Collected data:
--*--

(** [UPDATE ... SET revoked_at = ? WHERE token_id = ? AND revoked_at IS NULL]. *)
Definition Revoke (now : Z) (fault : option string) (tokenID : string) (t : Tokens) :
    Tokens * option string :=
  match fault with
  | Some msg => (t, Some msg)
  | None =>
      (alter (fun r => match tk_revoked_at r with
                       | None => mkTokenRow (tk_user_slug r) (tk_label r) (tk_hash r) (tk_scope_blob r)
                                   (tk_issued_at r) (tk_issued_by r) (tk_expires_at r)
                                   (Some (Unix now)) (tk_last_used_at r)
                       | Some _ => r
                       end) tokenID t, None)
  end.

Definition TouchLastUsed (now : Z) (fault : option string) (tokenID : string) (t : Tokens) :
    Tokens * option string :=
  match fault with
  | Some msg => (t, Some msg)
  | None =>
      (alter (fun r => mkTokenRow (tk_user_slug r) (tk_label r) (tk_hash r) (tk_scope_blob r)
                         (tk_issued_at r) (tk_issued_by r) (tk_expires_at r) (tk_revoked_at r)
                         (Some (Unix now))) tokenID t, None)
  end.

(** [ORDER BY issued_at DESC]. *)
Definition newer_first (a b : string * TokenRow) : Prop := tk_issued_at b.2 <= tk_issued_at a.2.
#[export] Instance newer_first_dec a b : Decision (newer_first a b).
Proof. unfold newer_first. apply _. Defined.

(** [List]; rows issued at the same second come in an order of their own. *)
Definition List_ (fault : option string) (userSlug : string) (t : Tokens) :
    result string (list (string * TokenRow)) :=
  match fault with
  | Some msg => Err msg
  | None => Ok (merge_sort newer_first
                  (filter (fun p : string * TokenRow =>
                             userSlug = EmptyString \/ tk_user_slug p.2 = userSlug)
                     (map_to_list t)))
  end.

(** ** Histories *)

Inductive token_op :=
  | OpIssue (secret : result string string) (tokenID : string) (now now' : Z) (fault : option string)
      (i : IssueTokenInput)
  | OpRevoke (now : Z) (fault : option string) (tokenID : string)
  | OpTouch (now : Z) (fault : option string) (tokenID : string).

Definition token_step (t : Tokens) (o : token_op) : Tokens :=
  match o with
  | OpIssue secret id now now' fault i => (Issue secret id now now' fault i t).1
  | OpRevoke now fault id => (Revoke now fault id t).1
  | OpTouch now fault id => (TouchLastUsed now fault id t).1
  end.

(** The table after a history, from an empty one. *)
Definition token_run (ops : list token_op) : Tokens := foldl token_step ∅ ops.

(** The plaintext names the token [id] and carries the bytes [secret]. *)
Definition presents (plaintext id secret : string) : Prop :=
  exists encoded, plaintext = plaintext_of id encoded /\ lacks "_" id /\ decode base32 encoded = Some secret.

(** What a revocation in a history says. *)
Definition revokes (id : string) (o : token_op) : Prop := exists now, o = OpRevoke now None id.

--*--

Goal of the exercise: Look for the line that contains "(** The plaintext" in the entries above. Set it down, along with all later lines, exactly as written.

Answer space:
(** The plaintext names the token [id] and carries the bytes [secret]. *)
Definition presents (plaintext id secret : string) : Prop :=
  exists encoded, plaintext = plaintext_of id encoded /\ lacks "_" id /\ decode base32 encoded = Some secret.

(** What a revocation in a history says. *)
Definition revokes (id : string) (o : token_op) : Prop := exists now, o = OpRevoke now None id.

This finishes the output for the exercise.